Nawet nie miała ochoty silić się na miły ton. Arlekinka zalazła jej za skórę już dawno, toteż oczywiste było, że kotka nie ma o siostrze najlepszego zdania, cieszyła się, że po wyjściu z kociarni ich szlaki się rozeszły a ona mogła znaleźć koty, z którymi będzie czuła się bezpieczna.
— Nie wiem, cokolwiek. Możemy się gdzieś przejść, możemy sobie po prostu tutaj pogadać…
Calico skrzywiła się ledwie zauważalnie.
Wrona i rozmowa?
Spacer?
Jakakolwiek interakcja z siostrą?
To wszystko brzmiało tak nierealnie, że Iskrzący Krok, pierwszy raz w swoim życiu, miała ochotę zaśmiać się komuś bezczelnie prosto w pysk.
— Nie wiem.
Odparła zgodnie z prawdą, przyglądając się uważnie czarnej szylkretce. Ta przez kilka uderzeń serca sprawiała wrażenie smutnej, jednakże szybko ponownie wbiła swoje czekoladowe ślepia w sylwetkę Iskrzącej. Żółtooka poczuła się swego rodzaju... winna? Może jednak Wroni Wrzask nie była taka zła i chciała naprawić ich relację?
Iskrzący Krok poruszyła się nerwowo. W oddali dostrzegła Olchowe Serce, która uniosła brwi, widząc ją w towarzystwie siostry. Wyraz pyska rudej nie wyrażał ani grama radości, wręcz przeciwnie, wyglądała, jakby miała zaraz dopaść do wojowniczki i sprać ją na kwaśne jabłko. Iskrząca szybko jednak pokręciła głową, toteż pręgowana odpuściła swoje mordercze zapędy i zajęła się rozmową z bratem, który podszedł do niej z piszczką w pyszczku.

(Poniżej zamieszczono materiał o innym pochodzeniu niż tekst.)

(** [root], once the bytes are a tree. *)
Definition root_of (n : Node) : Result Node :=
  _ ← im_kind n Structure;
  if negb (bool_decide (n_tag n = Anonymous)) then Err (Invalid "IM root must be anonymous")
  else _ ← optional U8 n 255; Ok n.

Definition root (data : list Z) : Result Node := n ← Node_parse data; root_of n.

(** ** Writing *)

(** A step of the writer, and one after another. *)
Definition Step : Type := Writer -> Result Writer.
Definition andthen (f g : Step) : Step := fun w => w ← f w; g w.
Definition skip : Step := fun w => Ok w.
Definition check (r : Result unit) : Step := fun w => _ ← r; Ok w.

(** [w.start(..)?; ...; w.end()?] *)
Definition block (tag : Tag) (v : Value) (body : Step) : Step :=
  fun w => w ← start tag v w; w ← body w; end_ w.

(** [for x in l { ... }] *)
Fixpoint each {A} (f : A -> Step) (l : list A) : Step :=
  match l with [] => skip | x :: l => andthen (f x) (each f l) end.

Declare Scope step_scope.
Delimit Scope step_scope with step.
Infix ">>" := andthen (at level 60, right associativity) : step_scope.
Local Open Scope step_scope.

(** [start], the fields, and [finish] *)
Definition message (body : Step) : Result (list Z) :=
  w ← block Anonymous Structure (body >> uint (Context 255) 1) Writer_default; finish w.
Lemma open_seal k n c nonce aad wire plain :
  Ccm_new k n = Ok c ->
  (open c nonce wire aad = Ok plain <-> seal c nonce plain aad = Ok wire).
Proof.
  intros Hc. assert ((4 <= tag c)%nat /\ (tag c <= 16)%nat) as [_ Ht].
  { revert Hc. unfold Ccm_new. destruct (_ || _) eqn:E; [done|]. intros [= <-]. cbn. bool_prop. lia. }
  unfold open, seal. split.
  - unfold check_nonce. destruct ((7 <=? length nonce)%nat && (length nonce <=? 13)%nat) eqn:En; cbn [mbind result_bind]; [|done].
    bool_prop. destruct (Nat.ltb_spec (length wire) (tag c)); [done|].
    destruct (copy (take (length wire - tag c) wire)) as [out|] eqn:Eo; cbn [mbind result_bind]; [|done].
    apply copy_Ok in Eo as ->. set (body := take _ wire).
    destruct (mac c nonce (crypt c nonce body) aad) as [t|] eqn:Em; cbn [mbind result_bind]; [|done].
    destruct (ct_eq _ _) eqn:Ect; cbn [negb]; [|done]. intros [= <-]. rewrite Em. cbn [mbind result_bind].
    apply mac_block in Em as (_ & _ & _ & Hp). apply ct_eq_spec in Ect as ->.
    rewrite copy_fits by exact Hp. cbn [mbind result_bind]. rewrite crypt_twice by done. unfold body.
    by rewrite take_drop.
  - destruct (mac c nonce plain aad) as [t|] eqn:Em; cbn [mbind result_bind]; [|done].
    pose proof (mac_block _ _ _ _ _ Em) as (Hl & Hn & Hn7 & Hp).
    rewrite copy_fits by exact Hp. cbn [mbind result_bind]. intros [= <-].
    unfold check_nonce. rewrite (proj2 (Nat.leb_le 7 (length nonce))), (proj2 (Nat.leb_le (length nonce) 13)) by done.
    cbn [andb mbind result_bind].
    assert (length (take (tag c) (xor t (counter c nonce 0))) = tag c) as Hm.
    { rewrite length_take, length_xor, length_counter, Hl by done. lia. }
    rewrite length_app, Hm. destruct (Nat.ltb_spec (length (crypt c nonce plain) + tag c) (tag c)); [lia|].
    rewrite Nat.add_sub, take_app_length, drop_app_length .
    rewrite copy_fits by (rewrite length_crypt by done; exact Hp). cbn [mbind result_bind].
    rewrite crypt_twice, Em by done. cbn [mbind result_bind]. rewrite (proj2 (ct_eq_spec _ _)) by done. done.
Qed.

(** C22: Opening accepts exactly what sealing produced for the same key, nonce and header, and
    gives back what was sealed: a message, a header or a nonce that differs in anything that
    changes the MAC is refused. *)
Theorem open_accepts_exactly_sealed k n c nonce aad wire plain :
  Ccm_new k n = Ok c ->
  (open c nonce wire aad = Ok plain <-> seal c nonce plain aad = Ok wire).
Proof. apply open_seal. Qed.

(** The streaming MAC is the CBC-MAC of RFC 3610 over the padded blocks. *)
Theorem mac_is_cbc c nonce plain aad :
  (7 <= length nonce <= 13)%nat -> Z.of_nat (length plain) <= 65535 -> Z.of_nat (length aad) <= 65535 ->
  mac c nonce plain aad = Ok (cbc_mac (key c) (formatted c nonce plain aad)).
Proof.
  intros Hn Hp Ha. destruct (mac c nonce plain aad) as [t|e] eqn:E; [by rewrite (mac_cbc _ _ _ _ _ E)|].
  exfalso. revert E. unfold mac, check_nonce.
  rewrite (proj2 (Nat.leb_le 7 (length nonce))), (proj2 (Nat.leb_le (length nonce) 13)) by lia.
  cbn [andb mbind result_bind].
  rewrite (proj2 (Z.ltb_ge 65535 (Z.of_nat (length plain)))), (proj2 (Z.ltb_ge 65535 (Z.of_nat (length aad)))) by done. done.
Qed.

End WithCrypto.

(** ** A concrete block function *)

(** The key is added to the reversed block: any function on blocks will do. *)
Definition toy_aes (k block : list Z) : list Z :=
  map (fun '(a, b) => (a + 7 * b + 1) mod 256) (zip (rev block) (take 16 (k ++ repeat 0 16))).

#[export] Instance toy_crypto : Crypto := {| aes := toy_aes; ct_eq := fun a b => bool_decide (a = b) |}.

#[export] Instance toy_laws : CryptoLaws.
Proof.
  split.
  - intros k block H. cbn. unfold toy_aes.
    rewrite length_map, length_zip, length_take, length_app, repeat_length. unfold zeros. rewrite length_rev. lia.
  - intros a b. cbn. apply bool_decide_eq_true.
Qed.

Definition sample_ccm : Ccm := mk_ccm [1; 2; 3; 4; 5; 6; 7; 8; 9; 10; 11; 12; 13; 14; 15; 16] 16.
Definition sample_nonce : list Z := [0; 1; 2; 3; 4; 5; 6; 7; 8; 9; 10; 11; 12].
Definition sample_plain : list Z := [104; 101; 108; 108; 111; 32; 77; 97; 116; 116; 101; 114; 32; 119; 111; 114; 108; 100].

Lemma open_accepts_exactly_sealed_witness :
  exists wire, seal sample_ccm sample_nonce sample_plain [9; 9] = Ok wire
    /\ open sample_ccm sample_nonce wire [9; 9] = Ok sample_plain
    /\ open sample_ccm sample_nonce wire [9; 8] = Err (Invalid "CCM authentication failed").
Proof.
  eexists. split; [vm_compute; reflexivity|]. split; [|vm_compute; reflexivity].
  apply (open_accepts_exactly_sealed (key sample_ccm) 16 sample_ccm); [reflexivity|vm_compute; reflexivity].
Defined.

Lemma mac_is_cbc_witness :
  mac sample_ccm sample_nonce sample_plain [9; 9]
  = Ok (cbc_mac (key sample_ccm) (formatted sample_ccm sample_nonce sample_plain [9; 9])).
Proof. apply (mac_is_cbc sample_ccm sample_nonce sample_plain [9; 9]); cbn; lia. Defined.
Lemma header_security_ok h : header_validate h = Ok tt -> 0 <= kind h ->
  let s := header_security h in
  0 <= s < 256 /\ has s 156 = false /\ Z.land s 3 = kind h /\ has s 64 = control h
  /\ has s 32 = negb (is_nil (h_extensions h)) /\ (1 <? kind h) = false.
Proof.
  unfold header_validate, header_security. intros H Hk. destruct (Z.ltb_spec 1 (kind h)); [done|].
  assert (kind h = 0 \/ kind h = 1) as [-> | ->] by lia; destruct (control h), (is_nil (h_extensions h));
    vm_compute; repeat split; try done; lia.
Qed.

Ltac reads E := let H := fresh in destruct E as [H ?]; rewrite H; clear H; cbn [mbind result_bind].

Lemma peek_header h rest :
  header_ok h -> header_validate h = Ok tt -> Z.of_nat (length (h_extensions h)) <= 65535 ->
  peek (header_bytes h ++ rest) = Ok (h, length (header_bytes h)).
Proof.
  intros [Hs Hk Hc Hso Hd Hg] Hv He. set (bytes := header_bytes h ++ rest).
  destruct (header_flags_ok h Hv) as (Hf & F1 & F2 & F3 & F4 & F5).
  destruct (header_security_ok h Hv ltac:(lia)) as (Hse & S1 & S2 & S3 & S4 & S5). cbv zeta in *.
  assert (follows bytes 0 (header_bytes h ++ rest)) as F by (by exists []).
  unfold header_bytes in F. rewrite <- !app_assoc in F. cbn [app] in F. unfold peek.
  destruct (read_byte_follows _ _ _ _ Hf F) as [-> F']; cbn [mbind result_bind]. rewrite F1, F2. cbn [orb].
  destruct (read_le_follows _ _ 2 _ _ Hs F') as [-> F'']; cbn [mbind result_bind]. clear F F'.
  destruct (read_byte_follows _ _ _ _ Hse F'') as [-> F]; cbn [mbind result_bind]. rewrite S1, S2, S5. cbn [orb].
  destruct (read_le_follows _ _ 4 _ _ Hc F) as [-> F']; cbn [mbind result_bind]. clear F F''.
  destruct (read_some_follows _ _ _ 8 _ _ F3 Hso F') as [-> F]; cbn [mbind result_bind]. clear F'.
  destruct (read_some_follows _ _ _ 8 _ _ F4 Hd F) as [-> F']; cbn [mbind result_bind]. clear F.
  destruct (read_some_follows _ _ _ 2 _ _ F5 Hg F') as [-> F]; cbn [mbind result_bind]. clear F'.
  destruct (read_ext_follows _ _ _ _ _ S4 He F) as [-> _]; cbn [mbind result_bind]. rewrite S3.
  destruct h as [a b c d e f g i]. cbn [session kind control counter source destination group h_extensions] in *.
  rewrite Hv. cbn [mbind result_bind]. do 2 f_equal. unfold header_bytes.
  rewrite !length_app, !length_le_bytes. cbn [session kind control counter source destination group h_extensions length].
  destruct e, f, g; cbn [some_bytes opt_len length]; rewrite ?length_le_bytes; lia.
Qed.

Lemma protocol_flags_ok p :
  let f := protocol_flags p in
  0 <= f < 256 /\ has f 224 = false /\ has f 1 = initiator p /\ has f 2 = is_some (ack p) /\ has f 4 = reliable p
  /\ has f 8 = negb (is_nil (p_extensions p)) /\ has f 16 = is_some (vendor p).
Proof.
  unfold protocol_flags. destruct (initiator p), (is_some (ack p)), (reliable p), (is_nil (p_extensions p)), (is_some (vendor p));
    vm_compute; repeat split; try done; lia.
Qed.

Lemma protocol_parse_bytes p rest :
  protocol_ok p -> Z.of_nat (length (p_extensions p)) <= 65535 ->
  protocol_parse (protocol_bytes p ++ rest) = Ok (p, length (protocol_bytes p)).
Proof.
  intros [Ho Hx Hp Ha Hv] He. set (bytes := protocol_bytes p ++ rest).
  destruct (protocol_flags_ok p) as (Hf & F0 & F1 & F2 & F4 & F8 & F16). cbv zeta in *.
  assert (follows bytes 0 (protocol_bytes p ++ rest)) as F by (by exists []).
  unfold protocol_bytes in F. rewrite <- !app_assoc in F. cbn [app] in F. unfold protocol_parse.
  destruct (read_byte_follows _ _ _ _ Hf F) as [-> F']; cbn [mbind result_bind]. rewrite F0.
  destruct (read_byte_follows _ _ _ _ Ho F') as [-> G]; cbn [mbind result_bind]. clear F F'.
  destruct (read_le_follows _ _ 2 _ _ Hx G) as [-> G']; cbn [mbind result_bind]. clear G.
  destruct (read_some_follows _ _ _ 2 _ _ F16 Hv G') as [-> G]; cbn [mbind result_bind]. clear G'.
  destruct (read_le_follows _ _ 2 _ _ Hp G) as [-> G']; cbn [mbind result_bind]. clear G.
  destruct (read_some_follows _ _ _ 4 _ _ F2 Ha G') as [-> G]; cbn [mbind result_bind]. clear G'.
  destruct (read_ext_follows _ _ _ _ _ F8 He G) as [-> _]; cbn [mbind result_bind]. rewrite F1, F4.
  destruct p as [a b c d e f g i]. cbn [initiator reliable ack opcode exchange protocol vendor p_extensions] in *.
  do 2 f_equal. unfold protocol_bytes.
  rewrite !length_app, !length_le_bytes. cbn [initiator reliable ack opcode exchange protocol vendor p_extensions length].
  destruct c, g; cbn [some_bytes opt_len length]; rewrite ?length_le_bytes; lia.
Qed.
(* ===== verification/Mrp.v ===== *)
(** * Mrp: sessions and exchanges of Matter

    Models [plugins/matter/src/mrp.rs]: the owner of all sessions and exchanges, the window
    against replays, reliable sending with retries, receiving, and the two queues towards the
    socket and the protocols.  A failed operation keeps what it had already changed, so an
    operation is a function to the state it leaves and its result. *)

From Stdlib Require Import ZArith Lia String.
From S2P Require Import Prelude Errors Tlv Wire TlvOk Ccm Message.
From S2P Require Value.

Local Open Scope Z_scope.

Definition MAX_SESSIONS : Z := 64.
Definition MAX_EXCHANGES : Z := 128.
Definition MAX_EVENTS : nat := 64.
Definition MAX_OUT : nat := 64.

(** ** Timing *)

Record Timing : Type := mk_timing { idle : Z; active : Z; threshold : Z }.

Definition timing_base (t : Timing) (last : option Z) (now : Z) : Z :=
  if (0 <? active t) && (0 <? threshold t)
     && match last with Some last => saturating_sub now last <? threshold t | None => false end
  then active t
  else if 0 <? idle t then idle t
  else if 0 <? active t then active t
  else 500.

(** [u64::saturating_mul] *)
Definition saturating_mul (a b : Z) : Z := Z.min U64_MAX (a * b).

(** [for _ in 1..attempt { n = n.saturating_mul(16) / 10 }], [k] rounds. *)
Fixpoint grow (k : nat) (n : Z) : Z := match k with O => n | S k => grow k (saturating_mul n 16 / 10) end.

Definition interval (base attempt jitter : Z) : Z :=
  let n := grow (Z.to_nat (attempt - 1)) (saturating_mul base 1100 / 1000) in
  Z.max 1 (saturating_add n (saturating_mul n jitter / U32_MAX / 4)).
Definition sample_calls : list Call :=
  [Register sample_session 3; Initiate "b" 1 1 0 1; Send 1 2 [114; 101; 97; 100] true 0 0; TakeOutgoing; Tick 10 0;
   TakeOutgoing; Acknowledge 1; Close 1].

Definition sample_sent : list Outgoing := Eval vm_compute in sent (run sample_calls (Node_new 1 0)).
Definition sample_frame : Outgoing := Eval vm_compute in nth 0 sample_sent (mk_outgoing 0 "" []).

(** The frame and its retry. *)
Lemma nonces_are_never_reused_witness :
  let w := run sample_calls (Node_new 1 0) in
  sent w = [sample_frame; sample_frame] /\ frame_counter (o_bytes sample_frame) = 4
  /\ exists o o', In o (sent w) /\ In o' (sent w) /\ o_session o = o_session o' /\ o_bytes o = o_bytes o'.
Proof.
  split; [by vm_compute|]. split; [by vm_compute|]. exists sample_frame, sample_frame.
  assert (In sample_frame (sent (run sample_calls (Node_new 1 0)))) as H by (vm_compute; by left).
  split; [exact H|]. split; [exact H|]. split; [reflexivity|].
  by apply (nonces_are_never_reused sample_calls 1 0 sample_frame sample_frame H H).
Defined.

End Sample.
(* ===== verification/MrpBounds.v ===== *)
(** * MrpBounds: no message twice, bounded tables, forgeries do nothing

    Over every run of the transport of Matter, a message is handed to a protocol at most once:
    once for each session and counter, and without a session once for each exchange and
    counter, however often its datagram arrives. *)

From Stdlib Require Import ZArith Lia String.
From S2P Require Import Prelude Errors Tlv Wire TlvOk Ccm Message Mrp MrpOk.
From S2P Require Value.

Local Open Scope Z_scope.

Local Notation "'let!' x := m 'in' f" := (bind m (fun x => f)) (at level 10, x pattern, f at level 200).

(** ** What delivery depends on *)

Record View : Type := mk_view {
  windows : list (Z * Replay);        (* of the sessions, by id *)
  boxes : list (Handle * Replay);     (* of the exchanges *)
  messages : list (Handle * Message); (* that wait for a protocol *)
  last_handle : Z
}.

Definition window (s : Secure) : Z * Replay := (local (config s), s_replay s).
Definition box (e : Exchange) : Handle * Replay := (handle e, e_replay e).

Definition view (n : Node) : View :=
  mk_view (map window (sessions n)) (map box (exchanges n)) (inbox n) (next_handle n).

(** What a delivery is the only one of. *)
Definition key (k : Handle * Message) : Z * Z * Z :=
  let '(h, m) := k in (session (m_header m), if session (m_header m) =? 0 then h else 0, counter (m_header m)).
(* ===== verification/InflateOk.v ===== *)
(** * InflateOk: the decoder of DEFLATE refines a reference

    A list of bits is the simplest source of the decoder.  The buffered reader over any source
    of bytes behaves like the list of the bits to come, so everything the decoder does with a
    source it does with that list. *)

From Stdlib Require Import ZArith Lia String.
From S2P Require Import Prelude Errors ArchiveIo Inflate.

Local Open Scope Z_scope.
Local Open Scope run_scope.

(** ** Lists of bits *)

(** The first bit is the lowest. *)
Definition bits_val (l : list bool) : Z := fold_right (fun b v => Z.b2z b + 2 * v) 0 l.
Definition z_bits (n : nat) (v : Z) : list bool := map (fun i => Z.testbit v (Z.of_nat i)) (seq 0 n).
Definition bytes_bits (l : list Z) : list bool := concat (map (z_bits 8) l).

#[export] Instance list_Bits : Bits (list bool) := {|
  bits l n := if (length l <? n)%nat then corrupt "unexpected end of stream" else ret (bits_val (take n l), drop n l);
  align l := drop (length l mod 8) l;
  at_end l := ret ((length l =? 0)%nat, l)
|}.

Lemma length_z_bits n v : length (z_bits n v) = n.
Proof. unfold z_bits. by rewrite length_map, length_seq. Qed.

Lemma length_bytes_bits l : length (bytes_bits l) = (8 * length l)%nat.
Proof.
  unfold bytes_bits. induction l as [|b l IH]; [done|]. cbn [map concat length]. rewrite length_app, length_z_bits, IH. lia.
Qed.

Lemma bytes_bits_app a b : bytes_bits (a ++ b) = bytes_bits a ++ bytes_bits b.
Proof. unfold bytes_bits. by rewrite map_app, concat_app. Qed.

Lemma z_bits_lookup n v i : z_bits n v !! i = if (i <? n)%nat then Some (Z.testbit v (Z.of_nat i)) else None.
Proof.
  unfold z_bits. change (map ?f ?l) with (f <$> l). rewrite list_lookup_fmap. destruct (Nat.ltb_spec i n).
  - by rewrite lookup_seq_lt.
  - by rewrite lookup_seq_ge.
Qed.

Lemma take_z_bits k n v : (k <= n)%nat -> take k (z_bits n v) = z_bits k v.
Proof.
  intros H. apply list_eq. intros i. rewrite z_bits_lookup. destruct (Nat.ltb_spec i k).
  - rewrite lookup_take_lt, z_bits_lookup by done. destruct (Nat.ltb_spec i n); [done|lia].
  - apply lookup_take_ge. lia.
Qed.

Lemma drop_z_bits k n v : drop k (z_bits n v) = z_bits (n - k) (Z.shiftr v (Z.of_nat k)).
Proof.
  apply list_eq. intros i. rewrite lookup_drop, !z_bits_lookup, Z.shiftr_spec by lia.
  destruct (Nat.ltb_spec (k + i) n), (Nat.ltb_spec i (n - k)); try lia; [|done]. do 2 f_equal. lia.
Qed.
Lemma le_app k pre h i : le k (pre ++ h) (length pre + i) = le k h i.
Proof.
  unfold le, slice. rewrite <- Nat.add_assoc, length_app, Nat.add_sub'. rewrite drop_app_add.
  replace (length pre + i <=? length pre + (i + k))%nat with (i <=? i + k)%nat.
  2:{ destruct (Nat.leb_spec i (i + k)), (Nat.leb_spec (length pre + i) (length pre + (i + k))); lia. }
  replace (length pre + (i + k) <=? length pre + length h)%nat with (i + k <=? length h)%nat.
  2:{ destruct (Nat.leb_spec (i + k) (length h)), (Nat.leb_spec (length pre + (i + k)) (length pre + length h)); lia. }
  replace (length pre + (i + k) - (length pre + i))%nat with k by lia. done.
Qed.

(** ** The whole directory *)

(** What the reader asks of the files of an archive besides. *)
Definition readable (files : list File) : Prop :=
  size_of (centrals (placed 0 files)) <= Z.shiftl 64 20
  /\ Forall (fun '(n, m, l) => valid_str n = true /\ 0 <= m < 65536 /\ unsupported (record n m l 0) = false /\ Forall is_byte l) files.

Lemma placed_storable f files : forall off, 0 <= off -> off + size_of (bodies files) <= CAP ->
  Forall (fun '(n, _, l) => Text.len n <= 65535 /\ (length l < f)%nat) files ->
  Forall (fun '(n, m, l) => valid_str n = true /\ 0 <= m < 65536 /\ unsupported (record n m l 0) = false /\ Forall is_byte l) files ->
  Forall storable (placed off files) /\ total (placed off files) <= size_of (bodies files).
Proof.
  induction files as [|[[n m] l] files IH]; intros off Ho Hc HF HR; [by split; [constructor|]|].
  apply Forall_cons in HF as [[Hn _] HF]. apply Forall_cons in HR as [(Hv & Hm & Hk & Hb) HR].
  change (bodies (_ :: files)) with (local n l ++ bodies files) in *. rewrite size_of_app in *. cbn [placed].
  pose proof (size_of_nonneg (bodies files)). pose proof (size_of_nonneg l). pose proof (len_nonneg n).
  pose proof (size_of_local n l) as Hs. rewrite CAP_value in Hc. unfold U32_MAX.
  destruct (IH (off + size_of (local n l))) as [Hst Htt]; [lia|rewrite CAP_value; lia|done|done|].
  change (total (?e :: ?es)) with (size e + total es). split; [constructor; [|done]|cbn [record size]; lia].
  split; cbn [record name mode size method flags compressed crc offset]; unfold U32_MAX; try done; try lia.
  by apply crc32_u32.
Qed.

Lemma rfind_top p n : p n = true -> rfind p (S n) = Some n.
Proof. intros H. cbn. by rewrite H. Qed.

Lemma is_end_at pre h : le32 h 0 = Ok 101010256 -> le16 h 20 = Ok 0 -> length h = 22%nat -> is_end (pre ++ h) (length pre) = true.
Proof.
  intros H0 H20 Hl. unfold is_end. rewrite <- (Nat.add_0_r (length pre)) at 1. unfold le32, le16 in *. rewrite !le_app, H0, H20.
  cbn [Z.eqb Pos.eqb andb]. apply Nat.eqb_eq. rewrite length_app, Hl. cbn. lia.
Qed.

Section Directory.
Context (count sz start : Z) (Hcount : 0 <= count <= MAX_FILES) (Hsz : 0 <= sz <= Z.shiftl 64 20) (Hstart : 0 <= start <= CAP).

Let h := end_record count sz start.
Let c := Z.min count 65535.

Lemma end_record_fields : le32 h 0 = Ok 101010256 /\ le16 h 4 = Ok 0 /\ le16 h 6 = Ok 0 /\ le16 h 8 = Ok c /\ le16 h 10 = Ok c
  /\ le32 h 12 = Ok sz /\ le32 h 16 = Ok start /\ le16 h 20 = Ok 0.
Proof using Hcount Hsz Hstart.
  rewrite CAP_value in Hstart. change (Z.shiftl 64 20) with 67108864 in Hsz. unfold c.
  repeat split; try done; apply le_at; done || (cbn; lia).
Qed.

(** The record at the end, or its extension before it, tells the directory. *)
Lemma read_end_closing before i : size_of before = start + sz ->
  let b := before ++ closing count sz start in size_of b <= U64_MAX ->
  exists i' e, read_end (mk_cursor b i) h (size_of b - 22) = ret (count, sz, start, e, mk_cursor b i') /\ start + sz <= e.
Proof using Hcount Hsz Hstart.
  intros Hb b Hmax. destruct end_record_fields as (_ & _ & _ & _ & H10 & H12 & H16 & _). unfold read_end. rewrite H10, H12, H16.
  cbn [bind ret]. unfold b, closing in *. rewrite CAP_value in Hstart. change (Z.shiftl 64 20) with 67108864 in Hsz.
  unfold U32_MAX, c. destruct (Z.eqb_spec sz 4294967295); [lia|]. destruct (Z.eqb_spec start 4294967295); [lia|].
  destruct (Z.leb_spec 65535 count) as [H6|H6].
  2:{ destruct (Z.eqb_spec (Z.min count 65535) 65535); [lia|]. cbn [orb].
      replace (Z.min count 65535) with count by lia. eexists _, _. split; [done|]. rewrite !size_of_app.
      unfold size_of at 2 3. rewrite length_end_record. cbn [length]. lia. }
  destruct (Z.eqb_spec (Z.min count 65535) 65535); [|lia]. cbn [orb].
  set (z := zip64_end count sz start). set (l := zip64_locator (start + sz)). fold h.
  set (all := before ++ (z ++ l) ++ h).
  assert (size_of all = start + sz + 98) as Hall.
  { unfold all. rewrite !size_of_app, Hb. unfold size_of. cbn. lia. }
  replace (size_of all - 22 - 20) with (start + sz + 56) by lia.
  destruct (Z.ltb_spec (start + sz + 56) 0); [lia|].
  rewrite seek_to by lia. cbn [bind ret].
  rewrite (read_part all (before ++ z) l h); [|unfold all; by rewrite <- !app_assoc|done|].
  2:{ rewrite size_of_app, Hb. done. }
  cbn [bind ret]. assert (le32 l 0 = Ok 117853008) as -> by done. assert (le32 l 4 = Ok 0) as -> by done.
  assert (le32 l 16 = Ok 1) as -> by done. cbn [bind ret Z.eqb Pos.eqb negb orb].
  assert (le64 l 8 = Ok (start + sz)) as -> by (apply le_at; [done|cbn; lia]). cbn [bind ret].
  rewrite seek_to by lia. cbn [bind ret].
  rewrite (read_part all before z (l ++ h)); [|unfold all; by rewrite <- !app_assoc|done|done].
  cbn [bind ret]. assert (le32 z 0 = Ok 101075792) as -> by done. assert (le32 z 16 = Ok 0) as -> by done.
  assert (le32 z 20 = Ok 0) as -> by done. unfold MAX_FILES in Hcount.
  assert (le64 z 24 = Ok count) as -> by (apply le_at; [done|cbn; lia]).
  assert (le64 z 32 = Ok count) as -> by (apply le_at; [done|cbn; lia]).
  cbn [bind ret Z.eqb Pos.eqb negb]. rewrite Z.eqb_refl. destruct (Z.ltb_spec (start + sz + 56) (start + sz + 56)); [lia|].
  cbn [orb negb]. assert (le64 z 40 = Ok sz) as -> by (apply le_at; [done|cbn; lia]).
  assert (le64 z 48 = Ok start) as -> by (apply le_at; [done|cbn; lia]). cbn [bind ret].
  eexists _, _. split; [done|lia].
Qed.
(** The part of [work] after the scene was started. *)
Definition proceed (now deadline : Z) (run : Scene) (e : Env) : Result (option Value) * Scene * Env :=
  let '(r, run) := if deadline <=? now then SceneRun.cancel run else (Ok tt, run) in
  match r with
  | Err x => (Err x, run, e)
  | Ok _ =>
      let '(r, run, e) := send_groups (S (length (sc_plans run))) run e in
      match r with
      | Err x => (Err x, run, e)
      | Ok _ =>
          if done run then
            let '(r, store) := finish run (e_store e) in
            ((v ← r; Ok (Some v)), run, mk_env (e_calls e) (e_owner e) store (e_apps e))
          else (Ok None, run, e)
      end
  end.

(** The closure of [poll]: one job as far as it goes; a value is the report of a finished scene. *)
Definition work (now : Z) (j : Job R) (e : Env) : Result (option Value) * Job R * Env :=
  match j_run j with
  | Some run => let '(r, run, e) := proceed now (j_deadline j) run e in (r, set_run j (Some run), e)
  | None =>
      if j_deadline j <=? now then (Err (Invalid "scene execution timed out"), j, e)
      else
        let '(r, store) := start (j_id j) (j_on j) (e_store e) in
        let e := mk_env (e_calls e) (e_owner e) store (e_apps e) in
        match r with
        | Err x => (Err x, j, e)
        | Ok run => let '(r, run, e) := proceed now (j_deadline j) run e in (r, set_run j (Some run), e)
        end
  end.

Definition INCOMPLETE : string := "Niet alle scene-opdrachten zijn uitgevoerd; herstel blijft beschikbaar.".

Definition answer_of (value : Value) (failed : bool) : Result Response :=
  if failed then Response_error 502 (if is_empty (text value "message") then INCOMPLETE else text value "message")
  else Response_json 200 (VBool true).

(** The report of a scene that is done, or what went wrong, and whether it failed. *)
Definition verdict (r : Result (option Value)) : option (Value * bool) :=
  match r with
  | Ok None => None
  | Ok (Some v) => Some (v, negb (boolean v "success"))
  | Err x => Some (fields [("message"%string, VString (error_text x))], true)
  end.

Definition drop_calls (id : string) (e : Env) : Env :=
  mk_env (List.filter (fun c => negb (call_scene c =? id)%string) (e_calls e)) (e_owner e) (e_store e) (e_apps e).

(** The answers and completions of the jobs that are done. *)
Definition settle_job (j : Job R) (v : Value) (failed : bool) (sent : list (R * Response)) (out : list Completion)
  : Result (list Completion) * list (R * Response) :=
  let '(r, sent) :=
    match j_reply j with
    | Some reply => match answer_of v failed with Ok a => (Ok tt, sent ++ [(reply, a)]) | Err x => (Err x, sent) end
    | None => (Ok tt, sent)
    end in
  match r with
  | Err x => (Err x, sent)
  | Ok _ =>
      match j_owner j with
      | Some owner => (push out (mk_completion owner failed v) MAX_JOBS, sent)
      | None => (Ok out, sent)
      end
  end.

— Cóż, w takim razie, będę się zmywać.
Córka Lisiej Gwiazdy widząc, że najpewniej ze wspólnej rozmowy z siostrą nic z tego nie będzie, wstała, po czym odwróciła się, kilka uderzeń patrzyła w swoje łapy. Już miała odejść, jednakże Iskierka szybko ją zawołała.
— Wiesz, jeśli bardzo chcesz, możemy iść na ten spacer — zaproponowała, starając się lekko uśmiechnąć.